これで痛みがないのが不思議なくらいだと・・・。

院長先生がレントゲン写真を見ながら、
「うぅ〜ん、思ったよりひどいなぁ〜。
OFAに送って判定してもらいますか?
でもな、OFAの判定は僕等が思っているより厳しいんだよ・・・。
これくらいならいいかなぁ〜と思っていても、
ダメだとの判定はよくあるんでな。
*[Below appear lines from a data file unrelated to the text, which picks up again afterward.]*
(** ** The insertion-ordered map *)

(** [insert]: a present key keeps its place and gets the new value. *)
Fixpoint assoc_insert (k : Key) (v : Status) (l : list (Key * Status)) : list (Key * Status) :=
  match l with
  | [] => [(k, v)]
  | (k', v') :: l' =>
      if decide (k' = k) then (k, v) :: l' else (k', v') :: assoc_insert k v l'
  end.

Class RingMap (M : Type) := {
  rm_new : M;
  rm_insert : Key → Status → M → M;
  rm_pop_front : M → option (Key * Status * M);
  rm_len : M → nat;
  (** the entries in order *)
  rm_entries : M → list (Key * Status);
}.

Class RingMapLaws (M : Type) `{RingMap M} := {
  rm_new_entries : rm_entries rm_new = [];
  rm_insert_entries k v m : rm_entries (rm_insert k v m) = assoc_insert k v (rm_entries m);
  rm_pop_front_entries m :
    match rm_pop_front m with
    | Some (k, v, m') => rm_entries m = (k, v) :: rm_entries m'
    | None => rm_entries m = []
    end;
  rm_len_entries m : rm_len m = length (rm_entries m);
  rm_keys_NoDup m : NoDup (rm_entries m).*1;
}.

(** ** The handle and the drain task *)

Record OverloadState (M : Type) := mkOverloadState {
  overload_mode : bool;
  entered_at : option Z;
  pending : M;
}.
Arguments mkOverloadState {M} overload_mode entered_at pending.
Arguments overload_mode {M} o.
Arguments entered_at {M} o.
Arguments pending {M} o.

(** Where a task inside [send_automated_update] is: before it, past the check of
    the mode, or past a [try_send] that found the queue full. *)
Inductive SendPc :=
| SendIdle
| SendChecked (key : Key) (status : Status)
| SendFull (key : Key) (status : Status).

(** Where [run_overload_drain_loop] is: waiting for the notification, at the top of
    its inner loop, awaiting queue capacity for a status, or returned. *)
Inductive DrainPc :=
| DrainWaiting
| DrainLoop
| DrainSending (status : Status)
| DrainStopped.

Record Ingress (M : Type) := mkIngress {
  overload_state : OverloadState M;
  notify_permit : bool;
  coordinator_tx : bchan DomainInput;
  senders : nat → SendPc;
  drain : DrainPc;
}.
Arguments mkIngress {M} overload_state notify_permit coordinator_tx senders drain.
Arguments overload_state {M} i.
Arguments notify_permit {M} i.
Arguments coordinator_tx {M} i.
Arguments senders {M} i.
Arguments drain {M} i.

(** What the tasks do outside the shared state: put a message in the coordinator's
    queue, return from [send_automated_update], and record metrics. *)
Inductive InOut :=
| InQueued (message : DomainInput)
| InReturn (r : result unit Status)
| InMetric (call : MetricCall).

Inductive IngressEvent :=
| InCheck (i : nat) (status : Status)
| InTry (i : nat)
| InRetain (i : nat) (now : Z)
| InNotified
| InPop (now : Z)
| InDrainSend
| InReceive.

Section ingress.
Context `{UnicodeTables} `{ProtoEnums} {M : Type} `{!RingMap M}.

Definition ingress_new (tx : bchan DomainInput) : Ingress M :=
  mkIngress (mkOverloadState false None rm_new) false tx (λ _, SendIdle) DrainWaiting.

Definition set_overload (f : OverloadState M → OverloadState M) : Eff (Ingress M) InOut unit :=
  modify (λ s, mkIngress (f (overload_state s)) (notify_permit s) (coordinator_tx s)
                 (senders s) (drain s)).
Definition set_permit (b : bool) : Eff (Ingress M) InOut unit :=
  modify (λ s, mkIngress (overload_state s) b (coordinator_tx s) (senders s) (drain s)).
Definition set_tx (c : bchan DomainInput) : Eff (Ingress M) InOut unit :=
  modify (λ s, mkIngress (overload_state s) (notify_permit s) c (senders s) (drain s)).
Definition set_sender (i : nat) (pc : SendPc) : Eff (Ingress M) InOut unit :=
  modify (λ s, mkIngress (overload_state s) (notify_permit s) (coordinator_tx s)
                 (<[i := pc]> (senders s)) (drain s)).
Definition set_drain (pc : DrainPc) : Eff (Ingress M) InOut unit :=
  modify (λ s, mkIngress (overload_state s) (notify_permit s) (coordinator_tx s)
                 (senders s) pc).

Definition retain (key : Key) (status : Status) : Eff (Ingress M) InOut unit :=
  set_overload (λ o, mkOverloadState (overload_mode o) (entered_at o)
                       (rm_insert key status (pending o))).

Definition pending_len (s : Ingress M) : Z := Z.of_nat (rm_len (pending (overload_state s))).

(** [send_automated_update] up to [drop(overload_state)]: the update is merged into
    the backlog, or the task goes on to offer it directly. *)
Definition send_check (i : nat) (status : Status) : Eff (Ingress M) InOut unit :=
  let key := key_from_status status in
  s ← get;
  if overload_mode (overload_state s) then
    retain key status ;;
    s ← get;
    emit (InMetric (RecRetainedAutomatedKeys (pending_len s))) ;;
    emit (InReturn (Ok tt))
  else set_sender i (SendChecked key status).

(** The direct offer. *)
Definition send_try (i : nat) (key : Key) (status : Status) : Eff (Ingress M) InOut unit :=
  s ← get;
  let message := AutomatedUpdate status in
  match try_send (coordinator_tx s) message with
  | Ok tx =>
      set_tx tx ;; emit (InQueued message) ;;
      set_sender i SendIdle ;; emit (InReturn (Ok tt))
  | Err TrySendClosed => set_sender i SendIdle ;; emit (InReturn (Err status))
  | Err TrySendFull => emit (InMetric RecAutomatedQueueFull) ;; set_sender i (SendFull key status)
  end.

(** The second critical section, after a full queue. *)
Definition send_retain (i : nat) (key : Key) (status : Status) (now : Z) :
    Eff (Ingress M) InOut unit :=
  retain key status ;;
  set_overload (λ o, mkOverloadState true (Some now) (pending o)) ;;
  s ← get;
  emit (InMetric (RecOverloadEntry (pending_len s))) ;;
  set_permit true ;;
  set_sender i SendIdle ;; emit (InReturn (Ok tt)).

(** One iteration of the inner loop of [run_overload_drain_loop] up to its [await]. *)
Definition drain_pop (now : Z) : Eff (Ingress M) InOut unit :=
  s ← get;
  match rm_pop_front (pending (overload_state s)) with
  | Some (_, status, rest) =>
      set_overload (λ o, mkOverloadState (overload_mode o) (entered_at o) rest) ;;
      s ← get;
      emit (InMetric (RecRetainedAutomatedKeys (pending_len s))) ;;
      set_drain (DrainSending status)
  | None =>
      emit (InMetric (RecRetainedAutomatedKeys (pending_len s))) ;;
      set_overload (λ o, mkOverloadState false None (pending o)) ;;
      match entered_at (overload_state s) with
      | Some t => emit (InMetric (RecOverloadExit (now - t)))
      | None => mret tt
      end ;;
      set_drain DrainWaiting
  end.

(** The completion of the [send] of the drain task. *)
Definition drain_send (status : Status) : Eff (Ingress M) InOut unit :=
  s ← get;
  let message := AutomatedUpdate status in
  match try_send (coordinator_tx s) message with
  | Ok tx => set_tx tx ;; emit (InQueued message) ;; set_drain DrainLoop
  | Err TrySendClosed => set_drain DrainStopped
  | Err TrySendFull => mret tt
  end.

(** The coordinator takes the oldest message. *)
Definition queue_receive : Eff (Ingress M) InOut unit :=
  s ← get;
  set_tx (mkBchan (tail (queued (coordinator_tx s))) (capacity (coordinator_tx s))
            (receiver_alive (coordinator_tx s))).

(** One step of one task; a step that cannot happen changes nothing. *)
Definition ingress_step (e : IngressEvent) : Eff (Ingress M) InOut unit :=
  s ← get;
  match e with
  | InCheck i status =>
      match senders s i with SendIdle => send_check i status | _ => mret tt end
  | InTry i =>
      match senders s i with SendChecked key status => send_try i key status | _ => mret tt end
  | InRetain i now =>
      match senders s i with
      | SendFull key status => send_retain i key status now
      | _ => mret tt
      end
  | InNotified =>
      match drain s with
      | DrainWaiting =>
          if notify_permit s then set_permit false ;; set_drain DrainLoop else mret tt
      | _ => mret tt
      end
  | InPop now => match drain s with DrainLoop => drain_pop now | _ => mret tt end
  | InDrainSend => match drain s with DrainSending status => drain_send status | _ => mret tt end
  | InReceive => queue_receive
  end.

(** [send_automated_update] undisturbed by other tasks. *)
Definition send_automated_update (i : nat) (status : Status) (now : Z) :
    Eff (Ingress M) InOut unit :=
  ingress_step (InCheck i status) ;; ingress_step (InTry i) ;; ingress_step (InRetain i now).

Fixpoint ingress_run (es : list IngressEvent) : Eff (Ingress M) InOut unit :=
  match es with
  | [] => mret tt
  | e :: es' => ingress_step e ;; ingress_run es'
  end.
End ingress.

(** ** User commands *)

Inductive ChannelSendError := ChanClosed | ChanFull.

(** [UserIngressHandle::try_send]: the state is the queue it sends to. *)
Definition user_try_send (message : DomainInput) :
    Eff (bchan DomainInput) InOut (result unit ChannelSendError) :=
  tx ← get;
  match try_send tx message with
  | Ok tx' => modify (λ _, tx') ;; emit (InQueued message) ;; mret (Ok tt)
  | Err TrySendClosed => mret (Err ChanClosed)
  | Err TrySendFull => emit (InMetric RecUserQueueFullRejection) ;; mret (Err ChanFull)
  end.

(** ** The steps as a transition relation *)

Section relation.
Context `{UnicodeTables} `{ProtoEnums} {M : Type} `{!RingMap M}.
Implicit Types s : Ingress M.

Definition with_sender s i pc (o : OverloadState M) (permit : bool) (tx : bchan DomainInput) :
    Ingress M := mkIngress o permit tx (<[i := pc]> (senders s)) (drain s).

Definition with_pending s (m : M) : OverloadState M :=
  mkOverloadState (overload_mode (overload_state s)) (entered_at (overload_state s)) m.
(** ** Witnesses *)

#[local] Existing Instance ascii_only_tables.
#[local] Existing Instance ascii_only_laws.
#[local] Existing Instance sample_enums.
#[local] Existing Instance sample_laws.
#[local] Existing Instance sample_json.
#[local] Existing Instance sample_json_laws.

Definition hy_key : Key := {| key_device := "G:DEV"; key_source := Source.Epics |}.

Definition hy_status (st : State.t) : Status :=
  {| device := "G:DEV"; severity_raw := 0; state_raw := state_to_i32 st;
     source_raw := source_to_i32 Source.Epics; acknowledgeable := false; time := None;
     epics_type := ""; user := "ops"; wake := None |}.

Definition hy_record (st : State.t) : SnapshotRecord :=
  (Some "G:DEV#Epics", String "{" (write_bits (encode (hy_status st)))).

Lemma reduce_snapshot_spec_witness :
  match last (omap (effect_on hy_key) [hy_record State.Alarmed; hy_record State.Bypassed]) with
  | Some (Some status) =>
      reduce_snapshot [hy_record State.Alarmed; hy_record State.Bypassed] !! hy_key = Some status ∧
      key_source hy_key = Source.Epics ∧ source_of status = Source.Epics ∧
      state status = State.Bypassed ∧ key_try_from (key_display hy_key) = Ok hy_key
  | _ => reduce_snapshot [hy_record State.Alarmed; hy_record State.Bypassed] !! hy_key = None
  end.
Proof.
  apply (reduce_snapshot_spec [hy_record State.Alarmed; hy_record State.Bypassed] hy_key).
Defined.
」
と・・・。

覚悟はしていましたが、思っていた以上に悪いようです。

ネオの場合は、まず間違いなく「遺伝だろう」と・・・。
体が小さいのも、左前肢に黒い毛が生えているのも・・・。
色々な角度から見ると、
なんらかの遺伝によってのことだと考えるのが妥当だという事でした。

※ クリックで拡大表示します。
そして「ペットショップにいるゴールデンの99%は、まともな股関節を持っていない」と思ったほうがよいでしょうと・・・。
□■□治療□■□
幸いネオは体が小さく体重が軽い(2006年8月現在、20kg〜21kg)なので負担が少ないようです。
そして川や海で適度に泳いだことによって、
関節の周りの筋肉が鍛えられ、その筋肉で関節が支えられているので、
思ったより痛みが出ていないようです。

そのため外科的手術は今のところ必要ありません。
痛みを緩和するのに効果があるという「コンドロイチン」のサプリメントを飲ませることにしました。
これは関節液を増やし、関節をなめらかにする作用があると言われていますが、
治す薬ではありません。
痛みを軽減・改善させることを目的としたものなのです。
□■□今後□■□
この病気は進行性のため、年を重ねるごとに痛み(関節炎)が出てくる可能性があります。
そのためにも体重管理(肥満)には特に気を付けなければなりません。
体重が増えれば、それだけ体(関節)には負担がかかることになります。

現在ネオは、これ以上痩せられないギリギリの体重を維持していますが、
去勢手術をした後なので、太らないように食事と運動には気を配っていかなければいけません。

なるべく走ることは控えさせます。
足腰に負担のかからない水中での遊びを中心に、筋肉を落とさず増やしていきたいですが、
体を冷やし過ぎては逆効果になってしまうので、気をつけなければなりません。
□■□さいごに・・・□■□
この先ずっとこの病気と付き合っていかなくてはなりません。
共にストレスにならない様、頑張っていきます。

つらい顔も、悲しい顔もさせたくありません。
そんな顔、ネオには似合わないから・・・。
ネオにはネオに合ったペースでゆっくりと・・・そして、長くいつまでも笑いながら歩いていきたいです。